All women who turned 50 during the study period would have received the first invitation to participate in the population-based Breast Cancer Early Detection Program. Instead, they were invited to participate in our study. Women that declined were invited by the early detection program. From women that turned 40 to 49 years during the study period, random samples of 20 to 50 women were selected from the potential participants on a monthly basis, and the women were invited to participate until the accrual goal was achieved.

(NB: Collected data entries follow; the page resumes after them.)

(* ===== verification/Stream.v ===== *)
(** The live stream: [internal/api/stream.go] and the subscribing side of
    [internal/live/broker.go].

    A subscription is a Redis channel; what arrives on the channel the handler
    subscribed to, when the peer closes, when a ping is due and whether a write
    succeeds is the list of signals the loop meets.  Deadlines of the connection show up as failed writes and closed
    peers. *)
From S2P Require Import Prelude Go Url State Json Schema Sql StoreWorker StoreWorkflow Scheduler Outbox Auth.

(** [streamUpgrader.CheckOrigin], on the Origin header and the request's host. *)
Definition CheckOrigin (origin host : string) : bool :=
  bool_decide (origin = "")
  || match Parse origin with
     | Some parsed => bool_decide (url_Host parsed = host)
                      || bool_decide (origin = "http://localhost:3000")
                      || bool_decide (origin = "http://localhost:5173")
     | None => false
     end.

(** [Broker.Subscribe]: the channel it listens on once Redis confirmed it. *)
Definition Subscribe (redis : string → result unit) (tenantID : string) : result string :=
  match redis (channel tenantID) with
  | Ok _ => Ok (channel tenantID)
  | Err e => Err e
  end.

(** What the loop's [select] wakes up for; a message channel that was closed
    yields no message. *)
Inductive signal : Type :=
  | ContextDone
  | PeerClosed
  | Incoming (message : option LiveEvent)
  | PingDue.

(** What is written to the connection. *)
Inductive frame : Type :=
  | Connected
  | Text (payload : LiveEvent)
  | Ping.

(** [for { select { ... } }]; every signal comes with the fate of the write it
    causes. *)
Fixpoint stream_loop (signals : list (signal * bool)) : list frame :=
  match signals with
  | (Incoming (Some m), true) :: signals => Text m :: stream_loop signals
  | (PingDue, true) :: signals => Ping :: stream_loop signals
  | _ => []
  end.

(** How a request for the stream ends: an ordinary answer, a handshake the
    upgrader refused with a status, or the frames that were written. *)
Inductive streamed : Type :=
  | Unavailable_ (message : string)
  | Refused (status : Z)
  | Frames (l : list frame).

(** What the handler reads from the request, and what happens on its connection:
    [hs_upgrade] is the WebSocket library's handshake, given what [CheckOrigin]
    says; [hs_first] is the fate of the first write; [hs_signals] are the signals
    of a handler that listens on the given channel. *)
Record Handshake := {
  hs_origin : string;
  hs_host : string;
  hs_upgrade : bool → option Z;
  hs_first : bool;
  hs_signals : string → list (signal * bool)
}.

(** [Server.stream]; [redis] is [None] when no broker is configured. *)
Definition stream (redis : option (string → result unit)) (h : Handshake) (p : Principal) : streamed :=
  match redis with
  | None => Unavailable_ "live stream unavailable"
  | Some redis =>
      match Subscribe redis (TenantID p) with
      | Err _ => Unavailable_ "live stream unavailable"
      | Ok messages =>
          match hs_upgrade h (CheckOrigin (hs_origin h) (hs_host h)) with
          | Some status => Refused status
          | None => Frames (if hs_first h then Connected :: stream_loop (hs_signals h messages) else [])
          end
      end
  end.

(** * What a stream shows *)

(** The messages that arrived, and those that were written. *)
Definition arrived (signals : list (signal * bool)) : list LiveEvent :=
  omap (λ s, match s.1 with Incoming m => m | _ => None end) signals.

Definition texts (l : list frame) : list LiveEvent :=
  omap (λ f, match f with Text m => Some m | _ => None end) l.

Definition shown (o : streamed) : list LiveEvent := match o with Frames l => texts l | _ => [] end.

(** The messages published on a channel. *)
Definition on_channel (c : string) (log : list (string * LiveEvent)) : list LiveEvent :=
  snd <$> filter (λ ce, ce.1 = c) log.

Lemma stream_loop_prefix signals : texts (stream_loop signals) `prefix_of` arrived signals.
Proof.
  induction signals as [|[[| |[m|]|] []] signals IH]; simpl; try apply prefix_nil;
    [by apply prefix_cons|done].
Qed.

(** The handler listens on the channel of its principal's tenant. *)
Lemma shown_prefix redis h p :
  shown (stream redis h p) `prefix_of` arrived (hs_signals h (channel (TenantID p))).
Proof.
  unfold stream, Subscribe. destruct redis as [redis|]; [|apply prefix_nil].
  destruct (redis _); [|apply prefix_nil]. destruct (hs_upgrade h _); [apply prefix_nil|].
  destruct (hs_first h); [apply stream_loop_prefix|apply prefix_nil].
Qed.

Lemma channel_inj t t' : channel t = channel t' → t = t'.
Proof. unfold channel, channelPrefix. by intros [= H]. Qed.

(** * What publishers put on the channels *)

Section Publishing.
Context (s : Service) (env : Env) (bus : Bus).

(** The entry an event leaves on its tenant's channel. *)
Definition entry (e : event) : string * LiveEvent := (channel (ev_tenantID e), live_event e).

Definition extends (events : list event) (w w' : World) : Prop :=
  ∃ sent, sent `sublist_of` events ∧ Forall (λ e, ev_tenantID e ≠ "") sent ∧
    w_live w' = w_live w ++ (entry <$> sent).

Lemma extends_refl l w w' : w_live w' = w_live w → extends l w w'.
Proof.
  intros H. exists []. split_and!; [apply sublist_nil_l|constructor|]. by rewrite H, app_nil_r.
Qed.

Lemma extends_app l1 l2 w1 w2 w3 : extends l1 w1 w2 → extends l2 w2 w3 → extends (l1 ++ l2) w1 w3.
Proof.
  intros (x1 & Hs1 & Hf1 & H1) (x2 & Hs2 & Hf2 & H2). exists (x1 ++ x2).
  split_and!; [by apply sublist_app|by apply Forall_app|]. by rewrite H2, H1, fmap_app, app_assoc.
Qed.

Lemma lift_live {A} (m : M A) w r w' : lift m env bus w = (r, w') → w_live w' = w_live w.
Proof. unfold lift. destruct (m env (w_sess w)). by intros [= _ <-]. Qed.

Lemma ptry_inv {A} (m : P A) w r w' :
  ptry m env bus w = (r, w') → ∃ x, m env bus w = (x, w') ∧ r = Ok x.
Proof. unfold ptry. destruct (m env bus w) as [x w1]. intros [= <- <-]. eauto. Qed.

Lemma release_live {A} token err w (r : result A) w' :
  (releaseClaims token ;; pthrow err) env bus w = (r, w') → w_live w' = w_live w.
Proof.
  unfold releaseClaims, mbind, P_bind. destruct (ptry _ env bus w) as [x w1] eqn:Hp.
  apply ptry_inv in Hp as (y & Hy%lift_live & ->). by intros [= _ <-].
Qed.

Lemma notify_extends e w r w' : notify s e env bus w = (r, w') → extends [e] w w'.
Proof.
  unfold notify. destruct (Live s); [|by intros [= _ <-]; apply extends_refl].
  unfold mbind, P_bind. destruct (ptry _ env bus w) as [x w1] eqn:Hp.
  apply ptry_inv in Hp as (y & Hy & ->). intros [= _ <-]. unfold Live_Publish in Hy.
  case_bool_decide as Ht; [injection Hy as _ <-; by apply extends_refl|].
  destruct (bus_live bus _); injection Hy as _ <-; [by apply extends_refl|].
  exists [e]. split_and!; [done|by repeat constructor|done].
Qed.

Lemma publish_one_extends token e w r w' : publish_one s token e env bus w = (r, w') → extends [e] w w'.
Proof.
  unfold publish_one, mbind at 1, P_bind at 1, ptry at 1.
  destruct (Publish e env bus w) as [x w1] eqn:Hpub.
  assert (w_live w1 = w_live w) as Hw1
    by (revert Hpub; unfold Publish; case_match; by intros [= _ <-]).
  destruct x as [u|err]; [|intros Hrel%release_live; apply extends_refl; congruence].
  unfold publish_acked, mbind at 1, P_bind at 1.
  destruct (ptry _ env bus w1) as [y w2] eqn:Hack. apply ptry_inv in Hack as (z & Hz%lift_live & ->).
  assert (w_live w2 = w_live w) as Hw2 by congruence.
  destruct z as [rows|err]; [|intros Hrel%release_live; apply extends_refl; congruence].
  case_bool_decide; [intros Hrel%release_live; apply extends_refl; congruence|].
  intros (sent & Hs & Hf & Hl)%notify_extends. exists sent. by rewrite Hl, Hw2.
Qed.

Lemma publish_all_extends token l w r w' : publish_all s token l env bus w = (r, w') → extends l w w'.
Proof.
  revert w r. induction l as [|e l IH]; intros w r; simpl; [by intros [= _ <-]; apply extends_refl|].
  unfold mbind, P_bind. destruct (publish_one s token e env bus w) as [[u|err] w1] eqn:H1;
    apply publish_one_extends in H1 as H2.
  - intros H3%IH. by apply (extends_app [e] l w w1 w').
  - intros [= _ <-]. apply (extends_app [e] l w w1 w1); [done|by apply extends_refl].
Qed.

(** Every entry a batch adds announces an event of the database the batch
    claimed from, on the channel of the tenant the event belongs to there. *)
Lemma batch_live w r w' :
  publishClaimedBatch s env bus w = (r, w') →
  ∃ new, w_live w' = w_live w ++ new ∧
    ∀ c e, (c, e) ∈ new → ∃ o, let db := s_db (w_sess w) in
      outbox_events db !! le_ID e = Some o ∧ event_tenant db o ≠ "" ∧
      c = channel (event_tenant db o) ∧ le_Type e = o_event_type o ∧ le_Payload e = o_payload o ∧
      le_AggregateID e = o_aggregate_id o.
Proof.
  unfold publishClaimedBatch. case_bool_decide.
  { intros [= _ <-]. exists []. split; [by rewrite app_nil_r|by intros ? ? ?%not_elem_of_nil]. }
  unfold mbind at 1, P_bind at 1, lift at 1, new_uuid.
  unfold mbind at 1, P_bind at 1, lift at 1. cbn [w_sess].
  destruct (pool_stmt _ _ _) as [[events|err] s1] eqn:Hp.
  2: { intros [= _ <-]. exists []. split; [by rewrite app_nil_r|by intros ? ? ?%not_elem_of_nil]. }
  unfold mbind, P_bind. destruct (publish_all _ _ _ _ _ _) as [r1 w1] eqn:Hall. intros Hr.
  assert (w1 = w') as -> by (destruct r1; by injection Hr). clear Hr.
  apply publish_all_extends in Hall as (sent & Hsub & Hne & Hl). exists (entry <$> sent).
  split; [exact Hl|]. intros c e (ev & [= -> ->] & Hev)%list_elem_of_fmap.
  rewrite Forall_forall in Hne. pose proof (Hne ev Hev) as Hten.
  assert (ev ∈ events) as Hin by (by eapply elem_of_sublist).
  apply pool_stmt_Ok in Hp as [Hc _]. injection Hc as <- _. simpl in Hin.
  apply list_elem_of_fmap in Hin as ([k o'] & -> & [Ho' _]%elem_of_rows_where). simpl in *.
  rewrite lookup_update_where in Ho'. apply fmap_Some in Ho' as (o & Ho & ->).
  exists o. by destruct (bool_decide _).
Qed.
End Publishing.

(** The channels after a sequence of batches by whatever publishers, with the
    databases the batches claimed from. *)
Inductive live_history : list Db → list (string * LiveEvent) → Prop :=
  | lh_start : live_history [] []
  | lh_batch s env bus w r w' dbs :
      live_history dbs (w_live w) → publishClaimedBatch s env bus w = (r, w') →
      live_history (s_db (w_sess w) :: dbs) (w_live w').

Lemma history_entries dbs log c e :
  live_history dbs log → (c, e) ∈ log →
  ∃ db o, db ∈ dbs ∧ outbox_events db !! le_ID e = Some o ∧ event_tenant db o ≠ "" ∧
    c = channel (event_tenant db o) ∧ le_Type e = o_event_type o ∧ le_Payload e = o_payload o.
Proof.
  induction 1 as [|s env bus w r w' dbs Hh IH Hb]; [by intros ?%not_elem_of_nil|].
  apply batch_live in Hb as (new & -> & Hnew). intros [Hin|Hin]%elem_of_app.
  - destruct (IH Hin) as (db & o & Hdb & Ho). exists db, o. split; [by right|done].
  - destruct (Hnew c e Hin) as (o & Ho & Ht & Hc & Hty & Hp & _). exists (s_db (w_sess w)), o.
    by split; [left|].
Qed.

(** C26: live notifications stay in their tenant.  Redis delivers to a
    subscription messages of its channel only, in their order, and may drop some.
    Then a stream shows, in order, some of the messages of its principal's tenant,
    and every notification it shows is the type and payload of an outbox event
    that belonged to that tenant in the database the publisher claimed it from. *)
Theorem live_stream_in_tenant dbs log redis h p :
  live_history dbs log → (∀ c, arrived (hs_signals h c) `sublist_of` on_channel c log) →
  let l := shown (stream redis h p) in
  l `sublist_of` on_channel (channel (TenantID p)) log ∧
  ∀ e, e ∈ l → ∃ db o, db ∈ dbs ∧ outbox_events db !! le_ID e = Some o ∧
    event_tenant db o = TenantID p ∧ le_Type e = o_event_type o ∧ le_Payload e = o_payload o.
Proof.
  intros Hh Hredis l. assert (l `sublist_of` on_channel (channel (TenantID p)) log) as Hsub.
  { etransitivity; [|apply Hredis]. destruct (shown_prefix redis h p) as [rest ->]. by apply sublist_inserts_r. }
  split; [exact Hsub|]. intros e He. pose proof (elem_of_sublist _ _ _ He Hsub) as Hin.
  apply list_elem_of_fmap in Hin as ([c e'] & -> & [Hc Hin]%list_elem_of_filter). simpl in *.
  destruct (history_entries dbs log c e' Hh Hin) as (db & o & Hdb & Ho & _ & Hch & Hty & Hp).
  exists db, o. split_and!; [done|done| |done..]. apply channel_inj. congruence.
Qed.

Exclusion criteria included having a previous diagnosis of breast cancer, undergoing a current breast study, or fulfilling clinical criteria for cancer-related genetic counseling. We also excluded women not understanding or speaking Catalan or Spanish or those with a physical or cognitive disability that prevented breast screening or the main outcome’s assessment.
The study intervention consisted of a baseline visit, the breast cancer risk estimation, a visit for risk communication and screening recommendations, the administration of a follow-up questionnaire, and a phone call to assess satisfaction after one year.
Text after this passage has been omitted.